El trabajo anda bastante desprestigiado de unos lustros a esta parte, como si lo de ganarse el pan con el sudor de la frente fuese algo tirando a repugnante. Basta mirar la televisión y a los personajes que asoman por la pantalla para comprobar que los nuevos héroes son zánganos sin oficio, aunque sí con beneficio; ilustres analfabetos, bípedos implumes ajenos a la peligrosa tentación de pensar.
Hasta no hace tanto, trabajar no era una condena sino la ocupación natural sobre la que se cimentaban las relaciones sociales. Y en las ciudades pequeñas, más. Era tan así que se perdían los apellidos, en favor del oficio.
Guadalajara tenía a Juanito «el de Hacienda», del mismo modo que a Luis «el de La Palma», Ascen «la de los periódicos» o Jose «el de los toros». Si el apellido afloraba era porque daba nombre al establecimiento, como Félix «el de López» o Antonio, «el de Marqueta».
El caso de Merce es aún más superlativo, puesto que durante décadas ella ha sido cuerpo y alma de su propio negocio, en la calle Museo, que es como todos los que saben algo de esta capital siguen llamando a la de Benito Hernando. Ella nunca ha sido para el resto de esta pequeña Humanidad ni Mercedes, ni doña Mercedes Plaza ni la de «La Merced», sino la Merce. Con todos los honores.
– ¿Dónde vas?
– A por gominolas donde la Merce.
– ¿Y ese pan?
– Es de la Merce.
– ¿Y ese manojo de espárragos?
– De Torredelburgo, los he comprado donde la Merce.

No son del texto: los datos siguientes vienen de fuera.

(** The run of [stock_quote] when the quote client answers both calls. *)
Lemma stock_quote_answered :
  match stock_attachment (Some S) q logo_url with
  | inr a =>
      exists r : Response,
        run (stock_quote app) w
        = (logging [Log DEBUG "Fetching stock quotes for symbol %s";
                    StocksBook S; StocksLogo S;
                    Log DEBUG "Quote from IEX API: %s";
                    SlackQuery CHAT_POST_MESSAGE r] w,
           discard (slack_api app CHAT_POST_MESSAGE r))
        /\ r !! "attachments" = Some (VList [a])
        /\ r !! "text" = None
        /\ r !! "channel" = Some (VStr channel)
  | inl e =>
      run (stock_quote app) w
      = (logging [Log DEBUG "Fetching stock quotes for symbol %s";
                  StocksBook S; StocksLogo S;
                  Log DEBUG "Quote from IEX API: %s"] w, inl e)
  end.
Proof.
  destruct (stock_attachment (Some S) q logo_url) as [e | a] eqn:Hbuild.
  all: unfold stock_quote; run_handler; unfold logging.
  all: repeat (cbn; rewrite ?Htext, ?Hsearch, ?Hgroup, ?Hchannel, ?Hbook, ?Hlogo,
                 ?Hbuild).
  - by rewrite <- !app_assoc.
  - exists_query. rewrite <- !app_assoc. split; [by destruct (slack_api app _ _) |].
    destruct (message w !! "thread_ts"); by simplify_map_eq.
Qed.

End StockAnswer.

(** X23. When the quote client answers both the book and the logo for the
    extracted symbol, and the quote has a company name and a latest price,
    [stock_quote] asks for the book, then for the logo, then posts exactly
    one response, to the channel of the message: it carries the attachment
    built from the quote and the logo, and no text. *)
Theorem stock_quote_posts_quote (app : App) (w : World) (text channel S : string)
    (gs : Re.captures) (q : Quote) (logo_url : string) (a : value) :
  message w !! "text" = Some text ->
  Re.search false STOCK_REGEX text = Some gs ->
  Re.group "symbol" gs = Some S ->
  message w !! "channel" = Some channel ->
  stocks_book app S = inr q ->
  stocks_logo app S = inr logo_url ->
  stock_attachment (Some S) q logo_url = inr a ->
  exists r : Response,
    calls (events (stock_quote app) w)
    = [StocksBook S; StocksLogo S; SlackQuery CHAT_POST_MESSAGE r]
    /\ r !! "attachments" = Some (VList [a])
    /\ r !! "text" = None
    /\ r !! "channel" = Some (VStr channel)
    /\ dict_get "thumb_url" (match a with VDict d => d | _ => [] end)
       = Some (VStr logo_url)
    /\ dict_get "color" (match a with VDict d => d | _ => [] end)
       = Some (VStr (color_of (default 0%Q (change q)))).
Proof.
  intros Htext Hsearch Hgroup Hchannel Hbook Hlogo Hbuild.
  pose proof (stock_quote_answered app w text channel S gs q logo_url
                Htext Hsearch Hgroup Hchannel Hbook Hlogo) as Hrun.
  rewrite Hbuild in Hrun. destruct Hrun as (r & Hrun & Hatt & Hnotext & Hto).
  exists r. unfold events, after. unfold run in Hrun. rewrite Hrun. cbn.
  rewrite drop_app_length. cbn. repeat split; try done.
  all: unfold stock_attachment in Hbuild.
  all: destruct (companyName q), (latestPrice q); try discriminate.
  all: by injection Hbuild as <-.
Qed.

Y ahora va Merce y se nos jubila.
Cierra las puertas de su tienda el jueves, 30 de junio de 2022, y durante los días previos el lugar se ha convertido en una romería de clientes y despedidas. Son décadas de trabajar horas sin fin, madrugada, mañana y tarde.
Merce ha podido más que aquel edificio frente al instituto, en cuyo bajo tuvo la tiendecita que tantos conocieron camino de las aulas. Hace ya bastantes años, el inmueble cayó a golpe de piqueta y ahí sigue el solar, tan flamante como tantos otros, picando de viruela el rostro de la ciudad, convertida en un yermo.
Se marchó Merce a otro nuevo y cercano local y allí ha estado, hasta que ha podido.
Lo que nunca cambió, ni allá ni acá, fue Merce y su hiperactividad. Al cuerpo, siempre delgado como un huso, lo trató como corresponde: sin tregua. Ahora quiere descansar.
Quedarán atrás las conversaciones con los habituales, entre rosquillas de Horche o de Yunquera, cajas de frutas insospechadas, bolsas de gusanitos o recargas de teléfono.
Se nos vacía el centro de las referencias que forjaron nuestra vida al tiempo que nos llena de recuerdos; esos recuerdos que, inevitablemente, se disiparán cuando ya no estemos.
Ya que los unos vivimos en los otros, juntos y revueltos al paso de cada día, a ver si conseguimos lo más cabal: mientras sigamos en pie, que al menos no nos olvidemos.